Please print only the top portion of the entries below, ending with the line that contains "exists nd, ns !! n = Some nd /\", exactly as written.

########

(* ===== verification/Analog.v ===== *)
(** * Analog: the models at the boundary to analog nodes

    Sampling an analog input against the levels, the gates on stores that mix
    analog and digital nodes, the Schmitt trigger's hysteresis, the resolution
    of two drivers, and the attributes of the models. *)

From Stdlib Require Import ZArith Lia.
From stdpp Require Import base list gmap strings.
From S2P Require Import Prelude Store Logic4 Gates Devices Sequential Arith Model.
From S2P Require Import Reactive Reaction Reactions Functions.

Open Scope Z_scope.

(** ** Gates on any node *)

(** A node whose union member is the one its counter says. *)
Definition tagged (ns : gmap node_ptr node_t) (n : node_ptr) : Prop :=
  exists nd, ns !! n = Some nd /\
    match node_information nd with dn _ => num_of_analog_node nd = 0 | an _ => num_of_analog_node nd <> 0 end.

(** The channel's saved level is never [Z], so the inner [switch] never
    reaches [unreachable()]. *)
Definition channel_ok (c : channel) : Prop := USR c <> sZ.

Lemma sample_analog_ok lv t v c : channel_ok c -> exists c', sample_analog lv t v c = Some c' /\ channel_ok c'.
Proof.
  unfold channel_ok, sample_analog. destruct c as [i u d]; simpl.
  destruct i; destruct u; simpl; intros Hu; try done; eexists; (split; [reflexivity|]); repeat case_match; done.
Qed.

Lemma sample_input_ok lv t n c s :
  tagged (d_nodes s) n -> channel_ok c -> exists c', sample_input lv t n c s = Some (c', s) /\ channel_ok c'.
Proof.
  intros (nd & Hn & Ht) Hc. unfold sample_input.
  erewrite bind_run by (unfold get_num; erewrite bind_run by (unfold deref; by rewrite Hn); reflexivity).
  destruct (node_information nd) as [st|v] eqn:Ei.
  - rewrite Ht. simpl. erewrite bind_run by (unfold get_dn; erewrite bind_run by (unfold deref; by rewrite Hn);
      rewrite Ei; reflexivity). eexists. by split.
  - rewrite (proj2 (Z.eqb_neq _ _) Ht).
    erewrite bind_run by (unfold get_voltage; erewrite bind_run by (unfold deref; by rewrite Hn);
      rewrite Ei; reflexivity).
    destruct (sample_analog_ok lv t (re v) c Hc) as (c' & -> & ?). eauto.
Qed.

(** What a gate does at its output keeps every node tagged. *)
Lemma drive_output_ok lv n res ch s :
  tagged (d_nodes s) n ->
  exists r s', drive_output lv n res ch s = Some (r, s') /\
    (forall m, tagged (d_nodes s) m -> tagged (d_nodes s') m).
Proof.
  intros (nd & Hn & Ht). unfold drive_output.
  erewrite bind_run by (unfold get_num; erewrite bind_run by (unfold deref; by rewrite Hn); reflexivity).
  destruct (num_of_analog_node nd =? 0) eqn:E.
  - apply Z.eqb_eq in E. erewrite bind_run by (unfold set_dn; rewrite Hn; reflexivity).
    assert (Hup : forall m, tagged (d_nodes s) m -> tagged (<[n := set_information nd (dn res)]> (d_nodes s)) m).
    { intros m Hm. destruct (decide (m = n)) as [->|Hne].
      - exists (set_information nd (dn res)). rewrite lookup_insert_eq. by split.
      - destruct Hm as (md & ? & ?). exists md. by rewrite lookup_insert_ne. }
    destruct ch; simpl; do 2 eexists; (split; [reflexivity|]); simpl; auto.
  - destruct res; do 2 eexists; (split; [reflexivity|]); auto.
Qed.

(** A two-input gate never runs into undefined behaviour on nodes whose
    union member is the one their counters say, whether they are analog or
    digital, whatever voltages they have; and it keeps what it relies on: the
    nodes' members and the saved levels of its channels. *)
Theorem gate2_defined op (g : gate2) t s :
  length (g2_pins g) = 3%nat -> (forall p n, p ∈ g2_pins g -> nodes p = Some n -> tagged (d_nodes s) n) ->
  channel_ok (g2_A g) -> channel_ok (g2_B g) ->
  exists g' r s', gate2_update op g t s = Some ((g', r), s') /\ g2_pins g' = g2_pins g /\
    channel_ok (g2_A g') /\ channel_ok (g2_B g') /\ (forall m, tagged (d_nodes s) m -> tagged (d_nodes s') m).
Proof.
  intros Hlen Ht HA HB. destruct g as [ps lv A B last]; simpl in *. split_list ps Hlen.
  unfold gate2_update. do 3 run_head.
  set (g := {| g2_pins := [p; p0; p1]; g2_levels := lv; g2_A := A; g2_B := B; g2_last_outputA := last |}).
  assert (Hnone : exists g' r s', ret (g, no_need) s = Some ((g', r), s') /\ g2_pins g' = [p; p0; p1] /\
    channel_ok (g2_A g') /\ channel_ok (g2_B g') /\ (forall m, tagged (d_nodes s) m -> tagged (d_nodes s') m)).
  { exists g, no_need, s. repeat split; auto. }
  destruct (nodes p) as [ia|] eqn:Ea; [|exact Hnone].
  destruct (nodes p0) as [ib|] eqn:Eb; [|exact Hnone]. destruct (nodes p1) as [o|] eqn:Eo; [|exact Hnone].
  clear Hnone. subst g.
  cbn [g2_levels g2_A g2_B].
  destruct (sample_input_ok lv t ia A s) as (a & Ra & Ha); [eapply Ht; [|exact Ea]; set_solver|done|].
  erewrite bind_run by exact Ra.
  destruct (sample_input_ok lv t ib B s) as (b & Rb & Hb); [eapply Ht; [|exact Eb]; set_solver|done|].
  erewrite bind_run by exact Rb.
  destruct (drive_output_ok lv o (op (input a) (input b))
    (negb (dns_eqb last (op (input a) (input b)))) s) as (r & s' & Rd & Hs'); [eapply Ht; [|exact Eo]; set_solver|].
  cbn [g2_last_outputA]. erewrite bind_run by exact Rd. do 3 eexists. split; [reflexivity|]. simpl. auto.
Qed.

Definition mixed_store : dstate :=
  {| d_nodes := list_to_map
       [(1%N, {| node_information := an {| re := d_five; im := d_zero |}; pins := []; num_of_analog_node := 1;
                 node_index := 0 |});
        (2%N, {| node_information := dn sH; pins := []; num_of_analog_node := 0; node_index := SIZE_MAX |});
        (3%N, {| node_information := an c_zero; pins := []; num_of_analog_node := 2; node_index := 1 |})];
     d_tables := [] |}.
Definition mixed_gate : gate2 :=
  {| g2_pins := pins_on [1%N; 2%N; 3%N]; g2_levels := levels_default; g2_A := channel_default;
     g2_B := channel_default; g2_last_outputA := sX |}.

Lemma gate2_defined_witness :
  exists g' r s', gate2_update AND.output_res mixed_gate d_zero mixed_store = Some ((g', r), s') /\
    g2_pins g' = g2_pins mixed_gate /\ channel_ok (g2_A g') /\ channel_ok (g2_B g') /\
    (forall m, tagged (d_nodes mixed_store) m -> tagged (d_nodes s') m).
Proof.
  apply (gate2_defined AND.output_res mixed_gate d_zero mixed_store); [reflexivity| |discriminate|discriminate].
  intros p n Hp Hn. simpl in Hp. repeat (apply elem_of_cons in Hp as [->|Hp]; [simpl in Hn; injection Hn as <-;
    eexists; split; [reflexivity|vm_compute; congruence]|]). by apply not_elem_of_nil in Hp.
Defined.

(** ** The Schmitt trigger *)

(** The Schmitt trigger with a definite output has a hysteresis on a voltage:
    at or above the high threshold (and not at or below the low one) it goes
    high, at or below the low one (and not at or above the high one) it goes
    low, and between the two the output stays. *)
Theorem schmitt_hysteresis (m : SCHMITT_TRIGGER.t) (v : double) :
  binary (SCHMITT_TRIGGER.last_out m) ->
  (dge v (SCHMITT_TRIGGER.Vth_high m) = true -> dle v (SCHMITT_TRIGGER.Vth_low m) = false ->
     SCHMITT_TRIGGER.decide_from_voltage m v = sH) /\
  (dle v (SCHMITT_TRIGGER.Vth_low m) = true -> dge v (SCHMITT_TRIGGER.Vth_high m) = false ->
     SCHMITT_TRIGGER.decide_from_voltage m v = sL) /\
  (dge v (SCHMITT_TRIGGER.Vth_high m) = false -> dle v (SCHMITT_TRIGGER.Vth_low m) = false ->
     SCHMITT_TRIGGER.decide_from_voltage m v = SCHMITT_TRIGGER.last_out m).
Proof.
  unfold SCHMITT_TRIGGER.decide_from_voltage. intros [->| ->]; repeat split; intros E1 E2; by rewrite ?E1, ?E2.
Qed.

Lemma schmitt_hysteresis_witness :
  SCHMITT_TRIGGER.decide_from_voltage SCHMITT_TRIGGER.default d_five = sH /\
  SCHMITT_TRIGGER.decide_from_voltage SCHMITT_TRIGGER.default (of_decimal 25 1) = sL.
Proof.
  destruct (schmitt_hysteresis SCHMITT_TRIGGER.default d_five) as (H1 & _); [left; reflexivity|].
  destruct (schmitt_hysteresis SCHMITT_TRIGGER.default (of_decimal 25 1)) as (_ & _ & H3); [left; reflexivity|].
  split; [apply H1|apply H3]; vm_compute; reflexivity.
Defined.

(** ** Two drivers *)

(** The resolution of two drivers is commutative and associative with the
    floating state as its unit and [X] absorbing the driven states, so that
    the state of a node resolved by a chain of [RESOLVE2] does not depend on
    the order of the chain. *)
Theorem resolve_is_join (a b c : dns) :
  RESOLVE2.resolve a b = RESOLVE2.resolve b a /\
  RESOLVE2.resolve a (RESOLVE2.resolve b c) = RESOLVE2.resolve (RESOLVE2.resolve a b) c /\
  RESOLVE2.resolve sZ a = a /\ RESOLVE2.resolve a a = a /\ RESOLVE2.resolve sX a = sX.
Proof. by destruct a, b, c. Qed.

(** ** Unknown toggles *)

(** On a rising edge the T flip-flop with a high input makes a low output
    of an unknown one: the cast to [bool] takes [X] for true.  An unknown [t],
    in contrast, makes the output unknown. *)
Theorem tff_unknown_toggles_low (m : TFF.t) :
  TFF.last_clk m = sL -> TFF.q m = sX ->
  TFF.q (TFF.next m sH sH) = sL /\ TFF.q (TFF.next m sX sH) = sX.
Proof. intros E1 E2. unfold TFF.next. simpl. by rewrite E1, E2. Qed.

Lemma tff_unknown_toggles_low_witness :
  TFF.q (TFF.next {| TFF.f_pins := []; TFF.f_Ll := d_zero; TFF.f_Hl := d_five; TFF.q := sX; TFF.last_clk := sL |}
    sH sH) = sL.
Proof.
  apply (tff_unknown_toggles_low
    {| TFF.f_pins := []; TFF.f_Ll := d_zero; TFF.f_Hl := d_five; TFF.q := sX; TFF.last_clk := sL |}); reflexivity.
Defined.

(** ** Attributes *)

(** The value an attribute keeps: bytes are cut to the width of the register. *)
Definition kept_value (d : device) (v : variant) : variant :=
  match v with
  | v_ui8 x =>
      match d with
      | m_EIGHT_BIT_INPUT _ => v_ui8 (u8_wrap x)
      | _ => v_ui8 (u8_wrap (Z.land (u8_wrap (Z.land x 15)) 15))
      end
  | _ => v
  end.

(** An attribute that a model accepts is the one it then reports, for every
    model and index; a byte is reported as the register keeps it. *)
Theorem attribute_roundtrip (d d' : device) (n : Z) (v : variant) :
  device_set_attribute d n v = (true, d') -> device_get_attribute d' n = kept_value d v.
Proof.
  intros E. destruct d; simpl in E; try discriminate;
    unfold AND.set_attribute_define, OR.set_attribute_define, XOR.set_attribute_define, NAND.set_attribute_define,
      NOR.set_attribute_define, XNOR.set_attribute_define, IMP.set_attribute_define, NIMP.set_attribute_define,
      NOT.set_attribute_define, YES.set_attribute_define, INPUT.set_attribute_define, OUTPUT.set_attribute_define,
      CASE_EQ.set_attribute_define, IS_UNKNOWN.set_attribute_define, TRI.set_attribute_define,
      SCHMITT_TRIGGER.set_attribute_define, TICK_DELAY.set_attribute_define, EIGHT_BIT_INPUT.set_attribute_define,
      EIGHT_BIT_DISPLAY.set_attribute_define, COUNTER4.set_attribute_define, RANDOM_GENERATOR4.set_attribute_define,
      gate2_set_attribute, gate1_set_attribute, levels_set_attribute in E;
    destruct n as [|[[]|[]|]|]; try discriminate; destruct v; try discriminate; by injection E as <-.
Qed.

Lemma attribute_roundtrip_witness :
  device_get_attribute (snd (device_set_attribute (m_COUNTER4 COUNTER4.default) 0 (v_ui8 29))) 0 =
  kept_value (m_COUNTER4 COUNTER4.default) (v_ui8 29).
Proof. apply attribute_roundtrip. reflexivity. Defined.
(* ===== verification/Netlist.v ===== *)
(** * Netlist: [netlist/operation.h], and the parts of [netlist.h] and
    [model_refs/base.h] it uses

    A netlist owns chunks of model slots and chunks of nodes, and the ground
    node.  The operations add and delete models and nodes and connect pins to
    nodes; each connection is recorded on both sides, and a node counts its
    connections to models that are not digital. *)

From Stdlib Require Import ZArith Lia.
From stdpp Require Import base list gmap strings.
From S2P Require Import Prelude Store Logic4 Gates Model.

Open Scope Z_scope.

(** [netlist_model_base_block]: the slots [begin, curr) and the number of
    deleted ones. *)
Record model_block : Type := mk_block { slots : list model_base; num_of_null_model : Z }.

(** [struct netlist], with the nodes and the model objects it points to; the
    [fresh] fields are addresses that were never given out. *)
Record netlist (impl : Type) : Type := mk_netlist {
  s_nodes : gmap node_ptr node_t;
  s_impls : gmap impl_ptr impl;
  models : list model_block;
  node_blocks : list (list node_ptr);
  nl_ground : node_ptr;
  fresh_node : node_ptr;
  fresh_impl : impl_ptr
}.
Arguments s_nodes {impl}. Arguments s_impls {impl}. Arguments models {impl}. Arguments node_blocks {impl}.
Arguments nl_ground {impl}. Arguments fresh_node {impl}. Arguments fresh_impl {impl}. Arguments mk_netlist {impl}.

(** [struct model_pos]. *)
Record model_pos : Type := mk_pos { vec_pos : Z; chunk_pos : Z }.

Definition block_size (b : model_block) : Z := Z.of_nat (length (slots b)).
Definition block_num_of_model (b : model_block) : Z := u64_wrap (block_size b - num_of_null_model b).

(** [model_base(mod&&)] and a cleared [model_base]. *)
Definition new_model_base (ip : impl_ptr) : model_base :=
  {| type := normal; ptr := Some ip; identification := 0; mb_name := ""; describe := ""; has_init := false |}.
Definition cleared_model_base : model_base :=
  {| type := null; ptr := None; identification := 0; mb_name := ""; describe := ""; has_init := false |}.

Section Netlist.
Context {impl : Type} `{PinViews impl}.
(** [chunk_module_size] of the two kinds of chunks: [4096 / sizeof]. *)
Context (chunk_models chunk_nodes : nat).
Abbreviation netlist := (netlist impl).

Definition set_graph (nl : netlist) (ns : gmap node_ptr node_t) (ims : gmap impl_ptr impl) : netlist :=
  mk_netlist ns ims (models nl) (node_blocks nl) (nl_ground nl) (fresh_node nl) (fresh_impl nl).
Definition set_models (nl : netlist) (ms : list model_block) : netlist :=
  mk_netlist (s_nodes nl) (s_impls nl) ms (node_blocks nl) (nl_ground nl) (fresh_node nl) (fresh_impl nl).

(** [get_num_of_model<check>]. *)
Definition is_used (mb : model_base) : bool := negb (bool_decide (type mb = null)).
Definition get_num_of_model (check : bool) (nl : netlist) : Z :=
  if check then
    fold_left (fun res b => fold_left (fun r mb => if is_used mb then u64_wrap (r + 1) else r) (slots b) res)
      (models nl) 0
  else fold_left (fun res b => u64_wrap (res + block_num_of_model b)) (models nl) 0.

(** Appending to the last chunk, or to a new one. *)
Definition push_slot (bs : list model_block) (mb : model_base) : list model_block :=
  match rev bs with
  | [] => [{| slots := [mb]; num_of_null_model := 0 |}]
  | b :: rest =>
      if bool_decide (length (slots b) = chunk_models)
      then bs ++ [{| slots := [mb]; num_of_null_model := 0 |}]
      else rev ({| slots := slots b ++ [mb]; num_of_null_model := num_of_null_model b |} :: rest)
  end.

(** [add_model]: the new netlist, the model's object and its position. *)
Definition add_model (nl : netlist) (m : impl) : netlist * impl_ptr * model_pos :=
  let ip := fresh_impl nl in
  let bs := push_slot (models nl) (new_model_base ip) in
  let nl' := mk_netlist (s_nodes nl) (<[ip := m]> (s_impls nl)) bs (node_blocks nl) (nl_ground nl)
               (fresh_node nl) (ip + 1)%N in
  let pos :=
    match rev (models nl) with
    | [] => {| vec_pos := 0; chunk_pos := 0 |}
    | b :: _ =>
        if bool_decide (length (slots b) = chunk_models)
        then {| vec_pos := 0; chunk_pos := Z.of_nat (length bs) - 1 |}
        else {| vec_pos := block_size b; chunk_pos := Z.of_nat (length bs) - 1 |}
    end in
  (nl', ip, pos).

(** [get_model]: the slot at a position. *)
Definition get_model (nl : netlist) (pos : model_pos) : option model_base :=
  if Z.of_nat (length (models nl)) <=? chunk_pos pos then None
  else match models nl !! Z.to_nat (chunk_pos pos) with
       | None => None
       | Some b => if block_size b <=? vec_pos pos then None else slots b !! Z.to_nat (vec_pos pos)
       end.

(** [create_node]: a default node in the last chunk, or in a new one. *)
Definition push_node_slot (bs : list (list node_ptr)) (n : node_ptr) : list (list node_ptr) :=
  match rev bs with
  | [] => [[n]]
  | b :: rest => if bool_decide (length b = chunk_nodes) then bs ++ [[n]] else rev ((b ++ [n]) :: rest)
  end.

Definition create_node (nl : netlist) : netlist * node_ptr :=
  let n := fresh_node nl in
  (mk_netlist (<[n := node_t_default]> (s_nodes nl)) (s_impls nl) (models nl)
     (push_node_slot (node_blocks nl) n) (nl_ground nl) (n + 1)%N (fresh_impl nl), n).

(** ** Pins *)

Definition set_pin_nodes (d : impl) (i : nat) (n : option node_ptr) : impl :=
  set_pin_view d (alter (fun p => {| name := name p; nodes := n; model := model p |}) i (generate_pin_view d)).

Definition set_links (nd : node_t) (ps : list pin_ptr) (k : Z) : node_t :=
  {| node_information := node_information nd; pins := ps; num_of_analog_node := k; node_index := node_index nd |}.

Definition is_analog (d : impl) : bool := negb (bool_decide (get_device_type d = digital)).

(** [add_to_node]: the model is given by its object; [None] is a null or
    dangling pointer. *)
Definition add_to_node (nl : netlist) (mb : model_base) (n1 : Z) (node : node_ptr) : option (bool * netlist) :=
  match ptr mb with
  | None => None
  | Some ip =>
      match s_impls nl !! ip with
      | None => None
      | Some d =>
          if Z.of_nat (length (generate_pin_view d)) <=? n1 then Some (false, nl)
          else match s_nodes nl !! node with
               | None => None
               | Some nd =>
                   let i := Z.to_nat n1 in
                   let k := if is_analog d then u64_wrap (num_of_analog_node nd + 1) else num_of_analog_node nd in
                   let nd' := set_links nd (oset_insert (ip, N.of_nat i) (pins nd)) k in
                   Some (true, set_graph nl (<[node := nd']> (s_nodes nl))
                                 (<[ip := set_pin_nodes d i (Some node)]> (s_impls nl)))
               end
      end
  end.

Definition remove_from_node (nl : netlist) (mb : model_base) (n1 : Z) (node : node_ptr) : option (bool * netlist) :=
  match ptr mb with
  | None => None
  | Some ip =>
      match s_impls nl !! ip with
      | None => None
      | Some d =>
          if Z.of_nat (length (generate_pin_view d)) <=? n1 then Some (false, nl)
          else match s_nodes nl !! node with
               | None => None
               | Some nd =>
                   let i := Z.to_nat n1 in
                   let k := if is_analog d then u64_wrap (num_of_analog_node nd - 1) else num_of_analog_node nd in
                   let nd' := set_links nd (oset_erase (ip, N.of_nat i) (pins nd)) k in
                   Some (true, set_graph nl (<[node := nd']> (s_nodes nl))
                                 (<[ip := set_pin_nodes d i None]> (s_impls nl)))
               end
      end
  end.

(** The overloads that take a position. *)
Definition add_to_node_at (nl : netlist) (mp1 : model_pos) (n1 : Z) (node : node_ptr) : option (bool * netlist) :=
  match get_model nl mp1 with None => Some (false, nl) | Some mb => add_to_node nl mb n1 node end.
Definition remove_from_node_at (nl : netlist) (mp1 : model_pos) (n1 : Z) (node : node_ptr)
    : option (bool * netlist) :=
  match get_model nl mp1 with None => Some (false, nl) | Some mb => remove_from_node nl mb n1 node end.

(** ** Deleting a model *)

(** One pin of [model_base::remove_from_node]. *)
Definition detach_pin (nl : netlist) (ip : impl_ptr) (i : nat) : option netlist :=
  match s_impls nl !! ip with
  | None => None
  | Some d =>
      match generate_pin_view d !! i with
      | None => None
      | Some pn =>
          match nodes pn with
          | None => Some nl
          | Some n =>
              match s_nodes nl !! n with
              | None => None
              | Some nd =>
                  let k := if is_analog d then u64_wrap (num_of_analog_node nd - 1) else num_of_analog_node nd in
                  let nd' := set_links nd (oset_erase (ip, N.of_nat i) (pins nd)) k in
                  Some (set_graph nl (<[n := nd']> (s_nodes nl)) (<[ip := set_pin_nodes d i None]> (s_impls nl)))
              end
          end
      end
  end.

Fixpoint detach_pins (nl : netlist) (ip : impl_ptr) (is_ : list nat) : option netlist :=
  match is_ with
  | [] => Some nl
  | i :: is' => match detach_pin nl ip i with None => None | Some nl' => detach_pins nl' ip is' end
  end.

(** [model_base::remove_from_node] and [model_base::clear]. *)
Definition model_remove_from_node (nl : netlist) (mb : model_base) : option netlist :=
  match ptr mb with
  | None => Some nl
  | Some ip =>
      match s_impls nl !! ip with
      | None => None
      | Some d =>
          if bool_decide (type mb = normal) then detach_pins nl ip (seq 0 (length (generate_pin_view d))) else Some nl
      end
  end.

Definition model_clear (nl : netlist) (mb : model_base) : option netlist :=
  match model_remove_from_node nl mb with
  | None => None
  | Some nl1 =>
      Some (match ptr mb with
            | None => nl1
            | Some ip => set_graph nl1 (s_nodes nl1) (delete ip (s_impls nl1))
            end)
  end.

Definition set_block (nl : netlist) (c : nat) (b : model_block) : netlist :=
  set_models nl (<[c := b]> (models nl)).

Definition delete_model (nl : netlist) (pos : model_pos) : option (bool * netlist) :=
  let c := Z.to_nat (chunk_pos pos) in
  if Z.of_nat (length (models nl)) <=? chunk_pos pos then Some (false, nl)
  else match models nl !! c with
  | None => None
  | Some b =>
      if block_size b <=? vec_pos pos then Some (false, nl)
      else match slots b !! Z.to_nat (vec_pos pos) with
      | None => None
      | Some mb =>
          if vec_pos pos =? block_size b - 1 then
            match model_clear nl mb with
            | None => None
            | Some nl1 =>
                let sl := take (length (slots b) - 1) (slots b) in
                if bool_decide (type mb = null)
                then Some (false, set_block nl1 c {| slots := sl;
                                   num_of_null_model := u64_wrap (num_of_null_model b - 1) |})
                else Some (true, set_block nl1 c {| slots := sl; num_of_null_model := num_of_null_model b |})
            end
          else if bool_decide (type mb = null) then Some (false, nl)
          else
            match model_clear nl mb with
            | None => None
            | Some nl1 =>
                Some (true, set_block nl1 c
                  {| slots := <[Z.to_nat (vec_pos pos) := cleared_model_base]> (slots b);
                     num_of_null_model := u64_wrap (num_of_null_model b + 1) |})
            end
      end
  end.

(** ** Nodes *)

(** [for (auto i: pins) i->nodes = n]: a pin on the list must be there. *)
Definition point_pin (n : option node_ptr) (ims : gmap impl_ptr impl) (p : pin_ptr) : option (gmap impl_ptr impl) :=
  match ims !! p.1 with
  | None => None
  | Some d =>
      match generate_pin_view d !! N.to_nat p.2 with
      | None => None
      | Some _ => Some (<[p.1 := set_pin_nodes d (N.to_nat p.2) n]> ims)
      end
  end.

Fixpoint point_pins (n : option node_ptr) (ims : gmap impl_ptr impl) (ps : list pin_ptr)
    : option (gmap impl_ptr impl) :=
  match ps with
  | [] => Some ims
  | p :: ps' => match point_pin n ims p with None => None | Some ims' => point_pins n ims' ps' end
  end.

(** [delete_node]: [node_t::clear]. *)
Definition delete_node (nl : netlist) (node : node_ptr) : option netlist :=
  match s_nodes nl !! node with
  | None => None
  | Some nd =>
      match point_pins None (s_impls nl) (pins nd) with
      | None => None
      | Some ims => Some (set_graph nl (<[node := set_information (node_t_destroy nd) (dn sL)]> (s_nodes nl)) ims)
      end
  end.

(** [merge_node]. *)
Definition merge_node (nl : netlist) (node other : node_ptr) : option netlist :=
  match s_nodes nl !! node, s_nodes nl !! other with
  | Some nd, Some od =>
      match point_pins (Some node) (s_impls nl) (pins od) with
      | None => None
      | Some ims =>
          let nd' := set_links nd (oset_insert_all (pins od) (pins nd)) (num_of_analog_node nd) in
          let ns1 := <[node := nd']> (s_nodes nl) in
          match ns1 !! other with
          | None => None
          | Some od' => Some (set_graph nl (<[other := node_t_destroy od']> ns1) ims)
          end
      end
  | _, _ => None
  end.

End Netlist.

########

> [ANSWER TO THIS PROBLEM]
(* ===== verification/Analog.v ===== *)
(** * Analog: the models at the boundary to analog nodes

    Sampling an analog input against the levels, the gates on stores that mix
    analog and digital nodes, the Schmitt trigger's hysteresis, the resolution
    of two drivers, and the attributes of the models. *)

From Stdlib Require Import ZArith Lia.
From stdpp Require Import base list gmap strings.
From S2P Require Import Prelude Store Logic4 Gates Devices Sequential Arith Model.
From S2P Require Import Reactive Reaction Reactions Functions.

Open Scope Z_scope.

(** ** Gates on any node *)

(** A node whose union member is the one its counter says. *)
Definition tagged (ns : gmap node_ptr node_t) (n : node_ptr) : Prop :=
  exists nd, ns !! n = Some nd /\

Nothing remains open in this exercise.